Esma Ben Said
27 Avril 2016•Mise à jour: 28 Avril 2016
AA/ Bangui/ Sylvestre Krock
La Mission multidimensionnelle intégrée de stabilisation des Nations Unies en République centrafricaine (Minusca) a vu proroger son mandat de trois mois par le Conseil de sécurité de l'ONU.
D'après un communiqué dont Anadolu a reçu copie mercredi, les membres du Conseil de sécurité onusien, ont prorogé mardi soir, jusqu’au 31 juillet 2016 le mandat de la force onusienne et autorisé cette dernière «à user de tous les moyens nécessaires pour s'acquitter de son mandat dans les limites de ses capacités et de ses zones de déploiement».
Cette résolution a été prise afin de permettre la conduite d'un examen stratégique de la Mission, rapporte le texte, précisant, de surcroît, que le Conseil a demandé au secrétaire général de l’ONU, Ban Ki-moon, «de procéder à cet examen et de lui présenter des recommandations le 22 juin 2016 au plus tard.»
Le Conseil de sécurité s’est dit par ailleurs «conscient que le futur mandat de la Minusca doit être adapté aux nouvelles circonstances découlant de la fin de la transition et que cela doit se faire en étroite consultation avec les autorités nouvellement élues.»

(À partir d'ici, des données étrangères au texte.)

(** The body of the placebo loop builds the column [col] gives for the
    state of the generator, runs the estimator on it and leaves the
    generator [draws] positions further. *)
Definition simulates (df : loc) (d : DataFrame) (placebo_type : string)
    (col : RandomState -> list A) (draws : nat) : Prop :=
  forall (refute : A) (w : World),
    heap w !! df = Some (ODataFrame d) ->
    placebo_step df placebo_type (nrows d) refute w =
    match placebo_estimate d (col (np_random w)) with
    | Ok est =>
        (Ok (fadd refute est),
         {| heap := heap w ++
              [ODataFrame (with_column d "placebo" (col (np_random w)));
               OEstimate {| value := est |}];
            np_random := advance (np_random w) draws |})
    | Raise e =>
        (Raise e,
         {| heap := heap w ++
              [ODataFrame (with_column d "placebo" (col (np_random w)))];
            np_random := advance (np_random w) draws |})
    end.

(** Placebo refutation that always draws Gaussian noise. *)
Fixpoint gaussian_placebo_loop (df : loc) (num_rows iterations : nat)
    (refute : A) : M A :=
  match iterations with
  | 0 => mret refute
  | S iterations' =>
      new_treatment ← randn num_rows;
      new_data ← assign df "placebo" new_treatment;
      new_estimate ← instrumental_variables_estimator new_data (Some "placebo");
      val ← get_value new_estimate;
      gaussian_placebo_loop df num_rows iterations' (fadd refute val)
  end.

Definition gaussian_placebo (df : loc) (sims : Z) : M A :=
  num_rows ← shape0 df;
  refute ← gaussian_placebo_loop df num_rows (Z.to_nat sims) (of_int 0);
  if decide (sims = 0%Z) then raise ZeroDivisionError
  else mret (fdiv refute (of_int sims)).

(** No object that exists before [m] runs is changed by [m]. *)
Definition preserves_heap {X} (m : M X) : Prop :=
  forall w, heap w `prefix_of` heap (m w).2.

(** [m] creates no object and changes none. *)
Definition heap_same {X} (m : M X) : Prop :=
  forall w, heap (m w).2 = heap w.

(** A run from [w] that returns a value has created a frame, the first
    object after those of [w]. *)
Definition derives_new_frame {X} (w : World) (out : result X * World)
  : Prop :=
  forall r, out.1 = Ok r ->
    exists d', heap out.2 !! length (heap w) = Some (ODataFrame d').

(** [instrumental_variables_estimator(df, treatment_name).value] *)
Definition estimate_value (df : loc) (treatment_name : option string) : M A :=
  e ← instrumental_variables_estimator df treatment_name;
  get_value e.
(* ===== verification/Prelude.v ===== *)
(** * MyThOS: a verification library

    MyThOS is a micro-kernel in C++.  User programs hold capabilities to kernel
    objects and invoke them through portals; hardware threads process requests to
    kernel objects as tasks.  This library models the kernel (src/kernel), its start
    and the core of the user-space runtime as executable functions and step
    relations and proves their parts correct.  Paths
    are relative to src/kernel; the comment before each definition names the lines
    it translates.

    ** The parts of the kernel and their files

    - Words and containers.  Ranges.v: util/alignment, [Range], [VectorMax],
      [RangeSet].  Bitfield.v: util/bitfield.  LinkedList.v: util/linked-list.
      Heap.v: util/first-fit-heap-intrusive.
    - Capabilities.  Cap.v: the capability word of objects/common/objects/Cap.hh
      and kernel addresses.  CapEntry.v: objects/capability-spinning, the entries
      that hold capabilities, linked to the resource list.  CapOps.v:
      objects/capability-utils, inheritance and references.  Revoke.v:
      RevokeOperation.  CapRing.v and CapSteps.v give the abstract view of the
      resource list; RevokeTree.v proves revocation with it.
    - Memory objects.  KernelMemory.v: objects/kernel-memory, on the heap.
      Creation.v: the invocation of kernel memory that creates objects.
      CapMap.v: objects/capmap, the tree that translates capability pointers to
      entries.  Frame.v: frames and device memory, PageTable.v and PageMap.v: page
      tables and page maps, all of objects/memory-amd64.  PageWalk.v, CapSlots.v,
      PageMapping.v and PageMapInit.v prove them.
    - Threads.  Threads.v: objects/execution-context and
      objects/scheduling-context.  Scheduling.v and ThreadProps.v prove them.
      Portal.v: objects/portal.  SignalListener.v: objects/signal-listener.
      Processors.v: objects/processor-allocator.  Interrupts.v:
      objects/interrupt-control.
      System.v: one state with all these objects, connected.
    - Concurrency.  Traces.v: executions and sequential contracts.  TidexMutex.v:
      util/tidex-mutex.  TaskletQueue.v: the queue of
      async/monitor-common/async/TaskletQueue.hh.  Places.v: the task queues of a
      hardware thread, Place.hh and Place.cc.  Monitors.v: DeletionMonitor,
      NestedMonitorDelegating and MutexDelegating.  Broadcasts.v:
      PML4InvalidationBroadcast and DeleteBroadcast, which ask all hardware threads
      before memory is freed.
    - Start of the kernel.  KernelSpace.v: boot/kernelspace-amd64, the page tables of the
      kernel.  BootMemory.v: boot/kmem-common and the three memory maps, which fill
      the kernel memory.  Topology.v: the firmware tables of util/sys-structures that
      name the hardware threads.  HWThreads.v: boot/apboot-common, descriptors and
      core-local memory, which give each hardware thread its state.  Elf.v,
      MemMapper.v, Loader.v and InitLoader.v: boot/init-loader-amd64, which creates
      the first program with the objects above.
    - User-space runtime.  UserHeap.v: runtime/memory, on the heap of Heap.v.
      Futex.v: runtime/cxx/runtime/futex.cc.  UserThreads.v: runtime/async with the
      futures and locks of portals, SimpleCapAlloc, and the end of threads in
      cxxsupport.cc.
    - Host.  PciRing.v: mythos/pci-mpsc-queue and the debug log, which a card sends
      to its host.

    ** How code corresponds to definitions

    A [w]-bit unsigned integer is a [Z] with [wrap w] where the code wraps.  A
    C++ method is a definition of its name (with a prefix where two classes share
    a name); [optional] is [OK] or [THROW].  Synchronous kernel code is a
    computation [kernel S A] from a state to an [outcome]: [Done], [AssertFail] for
    a failed ASSERT or PANIC or for behaviour that C++ leaves undefined, or
    [SpinsForever] for a lock that is never released.  Components do not fix the
    state: the classes [HasEntries], [HasPageTables], [HasThreads], [HasPortals],
    [HasListeners] and their like say which store a state holds.  Virtual functions
    of other objects are classes as well ([KernelObjects], [RefSubjects],
    [Invocations], [KEventSources], [SignalSinks], [Portals], [PortalUsers],
    [Invocables]); clients are proved against the class and its laws, and System.v
    discharges them with the modelled objects.  [Fifo] is the contract of the
    linked list for its clients.

    CapEntry.v to SignalListener.v and the files of the start follow one hardware
    thread without interference; messages to other hardware threads, to monitors and to the user are recorded
    as events in order.  The interleavings of hardware threads are the subject of
    ThreadProps.v (Module [Waiting]), TidexMutex.v, TaskletQueue.v, Places.v,
    Monitors.v, Broadcasts.v, Futex.v, PciRing.v and UserThreads.v (Module
    [Cleaner]), where every access to an atomic variable is a step of a relation
    and any number of threads take steps in any order.  Places.v and Monitors.v use
    the queue by the contract that TaskletQueue.v proves.

    ** What is proved

    - Resource list: inserting, moving and removing entries implement the
      operations on a cyclic list; references are inserted behind their parent;
      revocation and deletion terminate and remove exactly the descendants; refused
      moves release their locks.
    - Memory: the heap partitions its memory into free ranges and blocks; lists of
      blocks are allocated completely or not at all, and the creation of an object
      is a transaction; the lookup of capability
      pointers is the walk along their bits; frames never grow or gain rights.
      Mapping a frame changes the translation of the processor exactly as
      requested, and every present page keeps its reference.
    - Threads: the scheduler runs the first context that is not blocked, with its
      own registers; a thread is queued exactly when its last reason to be blocked
      goes away; registers survive the round trip through invocations; no wakeup of
      a waiting thread is lost.  Portals return the context of the call with the
      answer; listeners implement their contract of signals; processors are handed
      out once.
    - Concurrency: the mutex is exclusive, in order and makes progress; the tasklet
      queue is linearizable; a hardware thread does not leave a task behind; the
      monitors serve requests one by one in order; the broadcasts answer only when no
      hardware thread uses the deleted table or object any more; the message ring is
      a queue.
    - Start: the kernel's address space has exactly the documented mappings and its
      code is never writable; the kernel memory gets exactly the usable memory; the
      enabled processors are found in order, and each finds its own state; the
      image of the first program is loaded as its headers ask for, by mappings that
      translate exactly the requested pages.
    - User programs: heap blocks do not overlap, futexes wake the first waiters in
      order and touch no element of a thread that has left, an invocation returns
      its own answer, locks on portals exclude each other, capability pointers are
      handed out once, and no wakeup is lost between the end of a thread and the
      thread that waits for it.
    - Defects of the code, as theorems about the faithful definitions: cleared
      flags on unlink, small pages that munmap ignores, ranges that overrun,
      busy portals that change their target, replies without owner, schedulers
      set on loaded threads or forgetting the selected one, processors handed out
      twice, deletions scheduled twice, the delegating mutex that stops in
      builds with assertions, the invalidation broadcast that is never initialised,
      bad memory taken for usable, the search for the MP table behind its area,
      sizes that wrap in malloc, requeued futex waiters that stay queued, and chained
      continuations that are dropped.

    ** Bounds and fuel

    Loops that are not structural take fuel, and their theorems say how much is
    enough: more than the number of descendants for the loops of revocation, the
    number of queued threads plus two for the scheduler, the length of the list for
    searches in linked lists.  The lookup of capability pointers consumes at
    least two of at most 32 bits per map, so 17 maps are enough.  Page walks recurse
    on the level of the table.  The loops over firmware tables take one unit per
    entry, and the length of the table is enough because an entry of length 0 ends
    them; those over futex queues take the length of the queue; waiting for an answer
    takes one unit per system call.  Fuel that runs out is [SpinsForever] or [None],
    never a result.

    ** Not modelled

    - Memory orders weaker than sequential consistency, and interference between
      hardware threads inside the operations on the resource list.
    - Processor and device drivers, and the assembler of the start: inline assembler
      and memory-mapped registers (cpu, objects/rapl-driver-intel,
      objects/cpudriver-knc, the entry code of boot).  What kernel objects use of
      them is part of the state of Threads.v and HWThreads.v.
    - The monitors of other configurations (async/monitor-homed,
      async/simple-monitor-home and others).
    - The wrappers of the user-space runtime that only fill invocation buffers, its
      stubs of POSIX functions, the content of invocation buffers in UserThreads.v,
      applications, host programs, tests, logging and output. *)

From stdpp Require Import base tactics numbers list gmap sorting.
From Stdlib Require Import ZArith Lia.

Les responsables onusiens ont, en outre, félicité "l'investiture du président Faustin-Archange Touadéra le 30 mars 2016".
Le 15 avril, à l'occasion d'une réunion du Conseil de sécurité sur la situation en République centrafricaine, le Secrétaire général adjoint des Nations Unies aux opérations de maintien de la paix, Hervé Ladsous, avait salué «les nombreux progrès réalisés au cours des deux dernières années par le pays en matière de paix et de réconciliation nationale. »
«La République centrafricaine a passé un cap crucial avec la tenue, avec succès, d'élections libres et justes. L'investiture du président Touadéra et la promulgation de la nouvelle constitution marquent la fin de la transition et ouvrent une nouvelle phase pour le pays », avait-il commenté.
La Minusca compte quelque12.000 hommes issus d'une quarantaine de pays. Elle a été créée le 10 avril 2014 pour lutter contre les violences générées par un conflit interconfessionnel qui a éclaté en RCA, vers la fin de 2013.